- **Prompt**
Give again only those lines from the start of the entries through the line holding "[Hq Hl]. split;", leaving them as they are.

Start of Information provided

(** The pages in the cache that stay there also stay loaded. *)
Lemma cache_insert_wp p s Q E :
  ~ cached s p -> p ∈ m_pending (pg_mem s) ->
  (forall s', same s s' -> m_pending (pg_mem s') = m_pending (pg_mem s) -> m_loading (pg_mem s') = m_loading (pg_mem s) ->
     cached s' p -> (forall q, cached s' q -> q = p \/ cached s q) -> (forall q, cached s q -> kept s q -> cached s' q) -> onward s s' ->
     Q (Done tt) s') ->
  (forall s', same s s' -> m_pending (pg_mem s') = m_pending (pg_mem s) -> m_loading (pg_mem s') = m_loading (pg_mem s) ->
     m_cache (pg_mem s') = m_cache (pg_mem s) -> onward s s' -> (spills s' < spills s)%nat -> Q (IO None) s') ->
  wp (cache_insert p) s Q E.
Proof.
  intros Hc Hp Hd Hi. unfold cache_insert. wstep. wstep. wstep. wstep; [by apply bool_decide_eq_true|]. wstep.
  unfold try_spill. wstep. wstep. destruct s as [h [pages cache loading pending pins overflow dirty] st [sp tn bf] sz mx v].
  cbn [pg_env e_spills]. destruct sp as [|[[] ev] sp].
  - wstep. wstep. wstep. wstep. wstep. apply wp_ret. apply Hd; try done; unfold cached; cbn.
    + set_solver.
    + intros q. set_solver.
    + intros q Hq _. unfold cached in *. cbn in *. set_solver.
    + split_and!; try done. right. split; [done|]. intros q [Hq Hl]. split; [|done]. unfold cached in *. cbn in *. set_solver.
  - wstep. wstep. wstep. wstep. apply Hi; try done; [|unfold spills; cbn; lia]. split_and!; try done. left. unfold spills. cbn. lia.
  - wstep. wstep. wstep. wstep. wstep. wstep. wstep. apply wp_ret. set (s1 := on_env _ _) in *.
    assert (Hev := fun q => evict_cached ev s1 q). unfold s1 in *. apply Hd; try done.
    + unfold cached. cbn. set_solver.
    + intros q. unfold cached in *. cbn in *. set_solver.
    + intros q Hq Hk. apply kept_not_evictable in Hk. assert (Hx := proj2 (Hev q)). unfold cached in *. cbn in *.
      apply elem_of_union_r, Hx. split; [done|]. intros [_ He]. unfold evictable in *. cbn in *. congruence.
    + split_and!; try done. left. unfold spills. cbn. lia.
Qed.
(** Issuing the read of a page that is not in the cache. *)
Definition issued (p : Z) (s : Pager) : Pager :=
  if bool_decide (p ∈ m_pending (pg_mem s)) then s
  else on_mem (fun m => on_loading (fun l => {[p]} ∪ l) (on_pending (fun l => {[p]} ∪ l) m)) s.
Lemma reads_trans s1 s2 s3 : reads s1 s2 -> reads s2 s3 -> reads s1 s3.
Proof.
  intros (Hs & Hk & Ho & _) (Hs' & Hk' & Ho' & Hm). split_and!; [by eapply same_trans| |by eapply onward_trans|done].
  intros p Hp Hkp. destruct (Hk p Hp Hkp) as [Hp2 Hl]. destruct (Hk' p Hp2) as [Hp3 Hl']; [by eapply same_kept|]. auto.
Qed.
Lemma issued_reads p s :
  mem_ok s -> ~ cached s p -> 1 <= p <= size_of s ->
  reads s (issued p s) /\ (forall q, cached (issued p s) q <-> cached s q) /\ p ∈ m_pending (pg_mem (issued p s)) /\ spills (issued p s) = spills s.
Proof.
  intros [Hp Hi Hk] Hc Hr. unfold issued. case_bool_decide as Hb; [by split_and!; [apply reads_refl|..]|].
  destruct s as [h [pages cache loading pending pins overflow dirty] st e sz mx v]. split_and!; try done; [|cbn; set_solver].
  unfold cached in *. cbn in *. split_and!; [done| | |].
  - intros q Hq _. split; [done|]. unfold loaded, cached in *. cbn in *. set_solver.
  - split_and!; try done. right. split; [done|]. unfold ready, cached, loaded. cbn. intros q [Hq Hl]. set_solver.
  - split; unfold cached; cbn.
    + intros q [->%elem_of_singleton|Hq]%elem_of_union; [done|by apply Hp].
    + intros q [->%elem_of_singleton|Hq]%elem_of_union; [done|by apply Hi].
    + done.
Qed.

(** The page whose read is issued goes into the cache. *)
Lemma insert_issued_wp p s Q E :
  mem_ok s -> p ∈ m_pending (pg_mem s) ->
  (forall s', reads s s' -> cached s' p -> Q (Done (p, true)) s') ->
  (forall s', reads s s' -> (spills s' < spills s)%nat -> Q (IO None) s') ->
  wp (let? _ := cache_insert p in _ ← smodify (on_mem (on_pending (fun l => l ∖ {[p]}))); done_ (p, true)) s Q E.
Proof.
  intros Hm Hp Hd Hi. assert (Hc := mo_pending s Hm p Hp). unfold if_done. wstep. apply cache_insert_wp; [done..| |].
  - intros s2 Hs2 Hp2 Hl2 Hcp Hcq Hk2 Hon2. wstep. wstep. apply wp_ret.
    assert (Hx : same s2 (on_mem (on_pending (fun l => l ∖ {[p]})) s2) /\ forall q, (cached (on_mem (on_pending (fun l => l ∖ {[p]})) s2) q <-> cached s2 q) /\
      (q ∈ m_pending (pg_mem (on_mem (on_pending (fun l => l ∖ {[p]})) s2)) <-> q ∈ m_pending (pg_mem s2) /\ q <> p)).
    { destruct s2 as [? [] ? ? ? ? ?]. split; [done|]. intros q. split; [done|]. cbn. set_solver. }
    destruct Hx as [Hs3 Hx]. assert (Hon3 : onward s2 (on_mem (on_pending (fun l => l ∖ {[p]})) s2) /\ m_loading (pg_mem (on_mem (on_pending (fun l => l ∖ {[p]})) s2)) = m_loading (pg_mem s2)).
    { destruct s2 as [? [] ? ? ? ? ?]. split; [|done]. split_and!; try done. right. done. }
    set (s3 := on_mem _ s2) in *. destruct Hon3 as [Hon3 Hl3]. apply Hd; [|by apply Hx]. split_and!; [by eapply same_trans| |by eapply onward_trans|].
    + intros q Hq Hk. split; [by apply Hx, Hk2|]. unfold loaded. by rewrite Hl3, Hl2.
    + split.
      * intros q [Hq Hne]%Hx Hcq3%Hx. apply Hcq in Hcq3 as [->|Hcq3]; [done|]. rewrite Hp2 in Hq. by apply (mo_pending s Hm q Hq).
      * intros q [Hq _]%Hx. rewrite (same_size s2 s3 Hs3), (same_size s s2 Hs2). apply (mo_issued s Hm). by rewrite <- Hp2.
      * intros q Hq%Hx. rewrite (same_top s2 s3 Hs3), (same_top s s2 Hs2). apply Hcq in Hq as [->|Hq]; [|by apply (mo_known s Hm)].
        apply (mo_issued s Hm) in Hp. pose proof (size_le_top s). lia.
  - intros s2 Hs2 Hp2 Hl2 Hca2 Hon2 Hlt. wstep. apply Hi; [|done]. split_and!; [done| |done|].
    + intros q Hq _. unfold cached, loaded. by rewrite Hca2, Hl2.
    + split; unfold cached; rewrite ?Hca2, ?Hp2, ?(same_size s s2 Hs2), ?(same_top s s2 Hs2); apply Hm.
Qed.
Lemma read_page_wp p s Q E :
  mem_ok s -> 1 <= p <= size_of s -> is_Some (m_pages (pg_mem s) !! p) ->
  (forall s' (c : bool), reads s s' -> cached s' p -> (if c then ~ cached s p else loaded s' p) -> Q (Done (p, c)) s') ->
  (forall s', reads s s' -> waits s s' -> Q (IO None) s') ->
  wp (read_page p) s Q E.
Proof.
  intros Hm Hr Hpg Hd Hi. unfold read_page. wstep. wstep; [by apply Z.leb_le; lia|]. wstep. wstep. cbv zeta.
  destruct (bool_decide (p ∈ m_cache (pg_mem s))) eqn:Hcb.
  - apply bool_decide_eq_true in Hcb. rewrite (bool_decide_false (p ∈ m_pending _)) by (intros Hp; by apply (mo_pending s Hm p Hp)).
    cbn [negb andb]. unfold is_loaded. case_bool_decide as Hl; wstep.
    + by apply Hd; [apply reads_refl|..].
    + apply Hi; [by apply reads_refl|]. split; [apply onward_refl|]. right. exists p. split_and!; try lia; [|done]. by intros [_ ?].
  - apply bool_decide_eq_false in Hcb. rewrite andb_false_r. wstep. destruct (issued_reads p s Hm Hcb Hr) as (Hr1 & Hc1 & Hp1 & Hs1).
    assert (Hiss : wp (if bool_decide (p ∈ m_pending (pg_mem s)) then mret tt
       else _ ← slift (ensure (bool_decide (is_Some (m_pages (pg_mem s) !! p))) IOError);
            smodify (on_mem (fun m => on_loading (fun l => {[p]} ∪ l) (on_pending (fun l => {[p]} ∪ l) m)))) s
       (fun _ s' => s' = issued p s) E).
    { unfold issued. destruct (bool_decide (p ∈ m_pending (pg_mem s))); [by wstep|]. wstep. eapply wp_lift; [by rewrite bool_decide_true|]. by wstep. }
    eapply wp_conseq; [exact Hiss| |done]. intros [] s1 ->. apply insert_issued_wp; [apply Hr1|done|..].
    + intros s2 H12 Hc2. apply Hd; [by eapply reads_trans|done|done].
    + intros s2 H12 Hlt. rewrite Hs1 in Hlt. assert (Hr2 : reads s s2) by by eapply reads_trans. apply Hi; [done|]. split; [apply Hr2|by left].
Qed.

(** * The reference to the header *)

(** The pager without the state of the header reference. *)
Definition bare (s : Pager) : Pager := on_machines (set_header_ref HeaderStart) s.
Lemma bare_facts s :
  pg_header (bare s) = pg_header s /\ pg_mem (bare s) = pg_mem s /\ pg_env (bare s) = pg_env s /\ pg_page_size (bare s) = pg_page_size s /\
  pg_max_page_count (bare s) = pg_max_page_count s /\ pg_auto_vacuum (bare s) = pg_auto_vacuum s /\
  pg_machines (bare s) = set_header_ref HeaderStart (pg_machines s).
Proof. by destruct s. Qed.
Lemma bare_mem_ok s : mem_ok s <-> mem_ok (bare s).
Proof. destruct s. split; intros [Hp Hi Hk]; by split. Qed.
Lemma bare_onward s s' : onward s s' <-> onward (bare s) (bare s').
Proof. by destruct s, s'. Qed.
Lemma bare_waits s s' : waits s s' <-> waits (bare s) (bare s').
Proof. by destruct s, s'. Qed.
Lemma bare_id s : header_ref_state (pg_machines s) = HeaderStart -> bare s = s.
Proof. intros Hh. destruct s as [? ? [] ? ? ? ?]. cbn in *. by subst. Qed.
(** While the header is being read, page 1 is in the cache, and it is loaded when the call is
    made again. *)
Definition header_ok (s : Pager) : Prop :=
  is_Some (m_pages (pg_mem s) !! HEADER_PAGE_ID) /\ 1 <= size_of s /\
  match header_ref_state (pg_machines s) with HeaderStart => True | CreateHeader p => p = HEADER_PAGE_ID /\ ready s HEADER_PAGE_ID end.

(** Marking a page as dirty. *)
Lemma dirty_reads p s : mem_ok s -> reads s (on_mem (mark_dirty p) s).
Proof.
  intros [Hp Hi Hk]. destruct s as [h [] st e sz mx v]. split; [done|]. split; [done|]. split; [|by split]. split_and!; try done. by right.
Qed.
Lemma add_dirty_wp p s Q E : loaded s p -> Q tt (on_mem (mark_dirty p) s) -> wp (add_dirty p) s Q E.
Proof. intros Hl Hq. unfold add_dirty. wstep. wstep. wstep. wstep; [by apply bool_decide_eq_true|]. by wstep. Qed.
(* ===== verification/PageAllocList.v ===== *)
(** The free list of PageAlloc: what the bytes of its trunk pages mean, and what adding and
    removing a page does to them. *)

From stdpp Require Import base list gmap numbers fin_sets.
From Stdlib Require Import ZArith Lia.
From S2P Require Import Prelude DbHeader PageAlloc PageAllocIO.

(** * Trunk pages *)

Definition leaf_bytes (ls : list Z) : list Z := concat (map (be_bytes 4) ls).
(** A trunk page: the number of the next one, and its leaves. *)
Definition trunk_bytes (next : Z) (ls b : list Z) : Prop :=
  is_u 32 next /\ is_u 32 (len ls) /\ Forall (is_u 32) ls /\
  exists pad, b = be_bytes 4 next ++ be_bytes 4 (len ls) ++ leaf_bytes ls ++ pad.

Lemma len_leaf_bytes ls : len (leaf_bytes ls) = 4 * len ls.
Proof.
  unfold leaf_bytes, len. induction ls as [|l ls IH]; [done|]. cbn [map concat]. rewrite length_app, length_be_bytes. cbn [length]. lia.
Qed.
Lemma leaf_bytes_app ls ls' : leaf_bytes (ls ++ ls') = leaf_bytes ls ++ leaf_bytes ls'.
Proof. unfold leaf_bytes. by rewrite map_app, concat_app. Qed.
Lemma read_u32_hit x post : is_u 32 x -> read_u32_no_offset (be_bytes 4 x ++ post) 0 = Ok x.
Proof. intros Hx. unfold read_u32_no_offset. rewrite slice_hit by apply len_be_bytes. rstep. by rewrite be_val_be_bytes_small. Qed.
Lemma read_u32_skip k pre post i : len pre = k -> k <= i -> read_u32_no_offset (pre ++ post) i = read_u32_no_offset post (i - k).
Proof. intros Hk Hi. unfold read_u32_no_offset. rewrite (slice_skip k) by done. by replace (i + 4 - k) with (i - k + 4) by lia. Qed.
Lemma trunk_read next ls b :
  trunk_bytes next ls b ->
  read_u32_no_offset b FREELIST_TRUNK_OFFSET_NEXT_TRUNK_PTR = Ok next /\ read_u32_no_offset b FREELIST_TRUNK_OFFSET_LEAF_COUNT = Ok (len ls) /\
  forall l ls', ls = l :: ls' -> read_u32_no_offset b FREELIST_TRUNK_OFFSET_FIRST_LEAF_PTR = Ok l.
Proof.
  intros (Hn & Hl & Hls & pad & ->). split_and!.
  - by apply read_u32_hit.
  - rewrite (read_u32_skip 4) by (done || apply len_be_bytes). by apply read_u32_hit.
  - intros l ls' ->. inversion Hls; subst. rewrite (read_u32_skip 4) by (done || apply len_be_bytes).
    rewrite (read_u32_skip 4) by (done || apply len_be_bytes). unfold leaf_bytes. cbn [map concat]. rewrite <- app_assoc. by apply read_u32_hit.
Qed.
(** The trunk page with one leaf more at the end. *)
Lemma trunk_add next ls b p :
  trunk_bytes next ls b -> 8 + 4 * len ls + 4 <= len b -> is_u 32 (len ls + 1) -> is_u 32 p ->
  exists b1 b2, write_at (E:=LimboError) b FREELIST_TRUNK_OFFSET_LEAF_COUNT (be_bytes 4 (len ls + 1)) = Ok b1 /\
    write_at (E:=LimboError) b1 (FREELIST_TRUNK_OFFSET_FIRST_LEAF_PTR + len ls * FREELIST_LEAF_PTR_SIZE) (be_bytes 4 p) = Ok b2 /\
    trunk_bytes next (ls ++ [p]) b2 /\ len b2 = len b.
Proof.
  intros (Hn & Hl & Hls & pad & ->) Hlen Hl1 Hp. rewrite !len_app, !len_be_bytes, len_leaf_bytes in Hlen. unfold len at 3 in Hlen.
  destruct pad as [|c1 [|c2 [|c3 [|c4 pad]]]]; cbn [length] in Hlen; try lia.
  eexists (be_bytes 4 next ++ be_bytes 4 (len ls + 1) ++ leaf_bytes ls ++ [c1; c2; c3; c4] ++ pad),
    (be_bytes 4 next ++ be_bytes 4 (len ls + 1) ++ leaf_bytes ls ++ be_bytes 4 p ++ pad). split_and!.
  - eapply write_skip; [apply len_be_bytes|done|]. apply write_hit. by rewrite !len_be_bytes.
  - unfold FREELIST_TRUNK_OFFSET_FIRST_LEAF_PTR, FREELIST_LEAF_PTR_SIZE. pose proof (len_nonneg ls).
    eapply write_skip; [apply len_be_bytes|lia|]. eapply write_skip; [apply len_be_bytes|lia|].
    eapply write_skip; [apply len_leaf_bytes|lia|]. replace (8 + len ls * 4 - Z.of_nat 4 - Z.of_nat 4 - 4 * len ls) with 0 by lia.
    apply write_hit. by rewrite len_be_bytes.
  - split_and!; try done; [rewrite len_app; exact Hl1|apply Forall_app; split; [done|by constructor]|].
    exists pad. rewrite leaf_bytes_app, len_app. change (leaf_bytes [p]) with (be_bytes 4 p ++ []). by rewrite app_nil_r, <- app_assoc.
  - rewrite !len_app, !len_be_bytes. unfold len. cbn. lia.
Qed.
(** The trunk page without its first leaf. *)
Lemma trunk_remove next l ls b :
  trunk_bytes next (l :: ls) b ->
  exists b1 b2, copy_within_page b 12 (12 + len ls * 4) FREELIST_TRUNK_OFFSET_FIRST_LEAF_PTR = Ok b1 /\
    write_at (E:=LimboError) b1 FREELIST_TRUNK_OFFSET_LEAF_COUNT (be_bytes 4 (len ls)) = Ok b2 /\ trunk_bytes next ls b2 /\ len b2 = len b.
Proof.
  intros (Hn & Hl & Hls & pad & ->). inversion Hls as [|? ? Hl0 Hls']; subst. pose proof (len_nonneg ls).
  assert (Hlen : len (l :: ls) = len ls + 1) by (unfold len; cbn; lia). rewrite Hlen in *.
  change (leaf_bytes (l :: ls)) with (be_bytes 4 l ++ leaf_bytes ls).
  assert (Hsplit : exists tail, length tail = 4%nat /\ be_bytes 4 l ++ leaf_bytes ls = take (length (leaf_bytes ls)) (be_bytes 4 l ++ leaf_bytes ls) ++ tail).
  { exists (drop (length (leaf_bytes ls)) (be_bytes 4 l ++ leaf_bytes ls)). split; [|by rewrite take_drop]. rewrite length_drop, length_app, length_be_bytes. lia. }
  destruct Hsplit as (tail & Ht & Hsplit).
  exists (be_bytes 4 next ++ be_bytes 4 (len ls + 1) ++ leaf_bytes ls ++ tail ++ pad), (be_bytes 4 next ++ be_bytes 4 (len ls) ++ leaf_bytes ls ++ tail ++ pad).
  split_and!.
  - unfold copy_within_page. eapply bind_step.
    + rewrite <- (app_assoc (be_bytes 4 l)). repeat (rewrite (slice_skip 4) by (apply len_be_bytes || lia); simpl Z.sub).
      replace (12 + len ls * 4 - 4 - 4 - 4) with (4 * len ls) by lia. apply slice_hit, len_leaf_bytes.
    + eapply write_skip; [apply len_be_bytes|done|]. eapply write_skip; [apply len_be_bytes|done|]. rewrite Hsplit, <- app_assoc.
      apply write_hit. unfold len. rewrite length_take, length_app, length_be_bytes. lia.
  - eapply write_skip; [apply len_be_bytes|done|]. apply write_hit. by rewrite !len_be_bytes.
  - split_and!; try done; [unfold is_u in *; lia|]. by exists (tail ++ pad).
  - rewrite !len_app, !len_be_bytes. unfold len at 2. rewrite Ht. lia.
Qed.
(** A page made into a trunk page without leaves. *)
Lemma trunk_new next b :
  8 <= len b -> is_u 32 next ->
  exists b1 b2, write_at (E:=LimboError) b FREELIST_TRUNK_OFFSET_NEXT_TRUNK_PTR (be_bytes 4 next) = Ok b1 /\
    write_at (E:=LimboError) b1 FREELIST_TRUNK_OFFSET_LEAF_COUNT (be_bytes 4 0) = Ok b2 /\ trunk_bytes next [] b2 /\ len b2 = len b.
Proof.
  intros Hl Hn. unfold len in Hl. do 8 (destruct b as [|? b]; [cbn in Hl; lia|]).
  eexists (be_bytes 4 next ++ [_; _; _; _] ++ b), (be_bytes 4 next ++ be_bytes 4 0 ++ b). split_and!.
  - by apply (write_hit [_; _; _; _]).
  - eapply write_skip; [apply len_be_bytes|done|]. by apply (write_hit [_; _; _; _]).
  - split_and!; try done. by exists b.
  - rewrite !len_app, !len_be_bytes. unfold len. cbn. lia.
Qed.

(** * The free list *)

(** The trunk pages in order, with their leaves. *)
Notation trunks := (list (Z * list Z)) (only parsing).
Definition free_ids (T : trunks) : list Z := concat (map (fun x => x.1 :: x.2) T).
Definition first (T : trunks) : Z := match T with [] => 0 | (t, _) :: _ => t end.
Definition capacity (s : Pager) : Z := (page_sz s - reserved_space (pg_header s)) / 4 - 2.
Definition has_page (sz : Z) (pages : gmap Z (list Z)) (p : Z) : Prop := exists b, pages !! p = Some b /\ len b = sz.
Fixpoint chain_ok (sz cap : Z) (pages : gmap Z (list Z)) (T : trunks) : Prop :=
  match T with
  | [] => True
  | (t, ls) :: T' =>
      (exists b, pages !! t = Some b /\ len b = sz /\ trunk_bytes (first T') ls b /\ len ls <= cap) /\
      Forall (has_page sz pages) ls /\ chain_ok sz cap pages T'
  end.
Record free_ok (s : Pager) (T : trunks) : Prop := {
  fo_first : freelist_trunk_page (pg_header s) = first T;
  fo_count : freelist_pages (pg_header s) = len (free_ids T);
  fo_nodup : NoDup (free_ids T);
  fo_range : Forall (fun p => 2 <= p <= size_of s) (free_ids T);
  fo_chain : chain_ok (page_sz s) (capacity s) (m_pages (pg_mem s)) T;
  fo_overflow : Forall (fun p => p ∉ m_overflow (pg_mem s)) (free_ids T)
}.
(** The rest of the pager between calls. *)
Record base_ok (s : Pager) : Prop := {
  bo_page_sz : page_sz s ∈ page_sizes;
  bo_reserved : 0 <= reserved_space (pg_header s) <= 255;
  bo_pg_page_size : pg_page_size s = page_sz s;
  bo_buffers : Forall (fun x => len x.1 = page_sz s) (e_buffers (pg_env s));
  bo_size : 1 <= size_of s /\ size_of s + 3 < 2 ^ 32;
  bo_header : is_Some (m_pages (pg_mem s) !! HEADER_PAGE_ID);
  bo_pins p : 0 <= pin_count p (pg_mem s)
}.

Lemma free_ids_cons t ls T : free_ids ((t, ls) :: T) = t :: ls ++ free_ids T.
Proof. done. Qed.
Lemma chain_ok_frame sz cap pages pages' T :
  (forall p, p ∈ free_ids T -> pages' !! p = pages !! p) -> chain_ok sz cap pages T -> chain_ok sz cap pages' T.
Proof.
  induction T as [|[t ls] T IH]; [done|]. rewrite free_ids_cons. cbn [chain_ok]. intros Hp ((b & Hb & Hrest) & Hls & HT). split_and!.
  - exists b. split; [|done]. rewrite Hp; [done|set_solver].
  - rewrite Forall_forall in *. intros p Hin. destruct (Hls p Hin) as (b' & Hb' & Hl). exists b'. split; [|done]. rewrite Hp; [done|set_solver].
  - apply IH; [|done]. intros p Hin. apply Hp. set_solver.
Qed.
Lemma page_sz_bounds s : base_ok s -> 512 <= page_sz s <= 65536.
Proof.
  intros Hb. pose proof (bo_page_sz s Hb) as Hp. unfold page_sizes in Hp. rewrite !elem_of_cons, elem_of_nil in Hp. lia.
Qed.
Lemma capacity_bounds s : base_ok s -> 0 < capacity s < 2 ^ 32 /\ 8 + 4 * capacity s <= page_sz s.
Proof.
  intros Hb. pose proof (page_sz_bounds s Hb). pose proof (bo_reserved s Hb). unfold capacity. set (u := page_sz s - reserved_space (pg_header s)) in *.
  assert (257 <= u <= 65536) by lia. pose proof (Z.div_mod u 4). pose proof (Z.mod_pos_bound u 4). lia.
Qed.
(** There are fewer free pages than pages. *)
Lemma free_count s T : free_ok s T -> len (free_ids T) <= size_of s - 1 \/ size_of s < 1 /\ T = [].
Proof.
  intros Hf. assert (Hle : (length (free_ids T) <= length (seqZ 2 (size_of s - 1)))%nat).
  { apply submseteq_length, NoDup_submseteq; [apply Hf|]. intros p Hp. pose proof (fo_range s T Hf) as Hr. rewrite Forall_forall in Hr.
    apply elem_of_seqZ. specialize (Hr p Hp). lia. }
  rewrite length_seqZ in Hle. unfold len. destruct (decide (size_of s < 1)); [|lia]. right. split; [done|].
  destruct T as [|[t ls] T]; [done|]. rewrite free_ids_cons in Hle. cbn in Hle. lia.
Qed.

End of Information provided

- **Result of the task**
(** The pages in the cache that stay there also stay loaded. *)
Lemma cache_insert_wp p s Q E :
  ~ cached s p -> p ∈ m_pending (pg_mem s) ->
  (forall s', same s s' -> m_pending (pg_mem s') = m_pending (pg_mem s) -> m_loading (pg_mem s') = m_loading (pg_mem s) ->
     cached s' p -> (forall q, cached s' q -> q = p \/ cached s q) -> (forall q, cached s q -> kept s q -> cached s' q) -> onward s s' ->
     Q (Done tt) s') ->
  (forall s', same s s' -> m_pending (pg_mem s') = m_pending (pg_mem s) -> m_loading (pg_mem s') = m_loading (pg_mem s) ->
     m_cache (pg_mem s') = m_cache (pg_mem s) -> onward s s' -> (spills s' < spills s)%nat -> Q (IO None) s') ->
  wp (cache_insert p) s Q E.
Proof.
  intros Hc Hp Hd Hi. unfold cache_insert. wstep. wstep. wstep. wstep; [by apply bool_decide_eq_true|]. wstep.
  unfold try_spill. wstep. wstep. destruct s as [h [pages cache loading pending pins overflow dirty] st [sp tn bf] sz mx v].
  cbn [pg_env e_spills]. destruct sp as [|[[] ev] sp].
  - wstep. wstep. wstep. wstep. wstep. apply wp_ret. apply Hd; try done; unfold cached; cbn.
    + set_solver.
    + intros q. set_solver.
    + intros q Hq _. unfold cached in *. cbn in *. set_solver.
    + split_and!; try done. right. split; [done|]. intros q [Hq Hl]. split; [|done]. unfold cached in *. cbn in *. set_solver.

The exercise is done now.